Coltivavano cannabis sul carso sloveno: denunciati madre e figlio

Gli operatori di polizia hanno così trovato più di 200 sacchetti per fioriere in cui crescevano le piante. Nel corso dell'indagine sono stati rinvenuti e sequestrati complessivamente circa 7 chili di piante essiccate e, inoltre, sono stati sequestrati attrezzi destinati alla coltivazione

CAPODISTRIA - Una "piantagione" di cannabis all'interno di un locale, con oltre 200 sacchetti in cui crescevano delle piante, è stata scoperta a San Pietro del Carso dagli agenti della Questura di Postumia. In seguito all'operazione una madre e un figlio sono stati denunciati per il fondato sospetto di reato di produzione e traffico di stupefacenti. Nell'ambito di un'altra operazione analoga, in cui il sospettato è stato arrestato dopo l'interrogatorio, la polizia ha sospettato che la madre e il figlio, residenti in un villaggio nei dintorni di San Pietro del Carso, stessero commettendo lo stesso reato. 
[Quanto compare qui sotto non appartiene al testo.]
(** A store change reaches the subscriber, which then reads the new
    state, or reaches nobody. *)
Lemma storeChange_cases (r : Registry) (s : StoreState) (w : World) :
  storeChange r s w = set_store r s w \/
  exists o, listener w = Some o /\ subscribedTo o = r /\
            storeChange r s w = subscriber (set_store r s w) /\
            stores (set_store r s w) (subscribedTo o) = s.
Proof.
  unfold storeChange, notify; simpl.
  destruct (listener w) as [o|] eqn:Hl; [|left; reflexivity].
  destruct (Pos.eqb_spec (subscribedTo o) r) as [E|E]; [|left; reflexivity].
  right; exists o; repeat split; auto.
  simpl; rewrite E, Pos.eqb_refl; reflexivity.
Qed.

Lemma storeChange_trace (r : Registry) (s : StoreState) (w : World) :
  exists evs, trace (storeChange r s w) = trace w ++ evs /\
              forallb isEmission evs = true /\
              (List.length evs <= 1)%nat.
Proof.
  destruct (storeChange_cases r s w) as [E|(o & _ & _ & E & _)]; rewrite E.
  - exists []; simpl; rewrite app_nil_r; auto.
  - apply (subscriber_trace (set_store r s w)).
Qed.

Lemma storeChange_queue (r : Registry) (s : StoreState) (w : World) :
  isSyncingOutcomingValue (storeChange r s w) = isSyncingOutcomingValue w \/
  isSyncingOutcomingValue (storeChange r s w) =
    isSyncingOutcomingValue w ++ [getBlocks s].
Proof.
  destruct (storeChange_cases r s w) as [E|(o & Hl & _ & E & Hs)]; rewrite E;
    [left; reflexivity|].
  unfold subscriber; simpl listener; rewrite Hl, Hs.
  repeat match goal with
         | |- context [if ?b then _ else _] => destruct b
         end; simpl; auto.
Qed.

Lemma storeChange_marker (r : Registry) (s : StoreState) (w : World) :
  isSyncingIncomingValue (storeChange r s w) = isSyncingIncomingValue w \/
  isSyncingIncomingValue (storeChange r s w) = None.
Proof.
  destruct (storeChange_cases r s w) as [E|(o & _ & _ & E & _)]; rewrite E;
    [left; reflexivity|].
  apply (subscriber_marker (set_store r s w)).
Qed.

(** X5: however the store changes, the subscriber never dispatches to
    it: a run of [n] notified store changes adds at most [n] calls to the
    trace, each of them a call of [onChange] or [onInput]. *)
Theorem store_changes_only_emit (r : Registry) (ss : list StoreState)
    (w : World) :
  exists evs,
    trace (storeChanges r ss w) = trace w ++ evs /\
    forallb isEmission evs = true /\
    filter isDispatch evs = [] /\
    (List.length evs <= List.length ss)%nat.
Proof.
  revert w; induction ss as [|s ss IH]; intros w; simpl.
  - exists []; rewrite app_nil_r; auto.
  - destruct (storeChange_trace r s w) as (e1 & E1 & H1 & L1).
    destruct (IH (storeChange r s w)) as (e2 & E2 & H2 & _ & L2).
    exists (e1 ++ e2); rewrite E2, E1, <- app_assoc.
    assert (Hall : forallb isEmission (e1 ++ e2) = true)
      by (rewrite forallb_app, H1, H2; reflexivity).
    repeat split; auto.
    + apply emissions_filter; [|exact Hall].
      intros [? ?| | | |]; simpl; congruence.
    + rewrite length_app.
      apply (PeanoNat.Nat.add_le_mono _ 1 _ _ L1 L2).
Qed.

(** X6: a run of [n] notified store changes leaves the echo queue it
    found in place and appends at most [n] entries, each of them an array
    the store held at one of these changes. *)
Theorem store_changes_extend_queue (r : Registry) (ss : list StoreState)
    (w : World) :
  exists pushed,
    isSyncingOutcomingValue (storeChanges r ss w) =
      isSyncingOutcomingValue w ++ pushed /\
    (List.length pushed <= List.length ss)%nat /\
    incl pushed (map getBlocks ss).
Proof.
  revert w; induction ss as [|s ss IH]; intros w; simpl.
  - exists []; rewrite app_nil_r; repeat split; auto.
    intros x [].
  - destruct (IH (storeChange r s w)) as (q & E & L & I).
    destruct (storeChange_queue r s w) as [H|H]; rewrite H in E.
    + exists q; repeat split; auto.
      intros x Hx; right; apply I; exact Hx.
    + exists (getBlocks s :: q); rewrite E, <- app_assoc.
      repeat split; simpl; auto.
      * apply le_n_S; exact L.
      * intros x [Hx|Hx]; [left; exact Hx | right; apply I; exact Hx].
Qed.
Sulla base di un'iniziativa motivata, il tribunale distrettuale di Capodistria ha ordinato la perquisizione domiciliare di un edificio residenziale e di altri edifici. Il 2 ottobre, gli agenti si sono recati nei locali con cane antidroga e i tecnici forensi. Dietro alcune balle di fieno sono stati scoperti due locali adattati e attrezzati per la coltivazione della cannabis. Gli operatori di polizia hanno così trovato più di 200 sacchetti per fioriere in cui crescevano le piante. Nel corso dell'indagine sono stati rinvenuti e sequestrati complessivamente circa 7 chili di piante essiccate e, inoltre, sono stati sequestrati attrezzi destinati alla coltivazione. Al termine delle indagini, degli oggetti sequestrati e dei risultati è stata informata la Procura distrettuale di Capodistria, alla quale la Questura di Postumia, una volta concluse tutte le attività, presenterà la denuncia penale.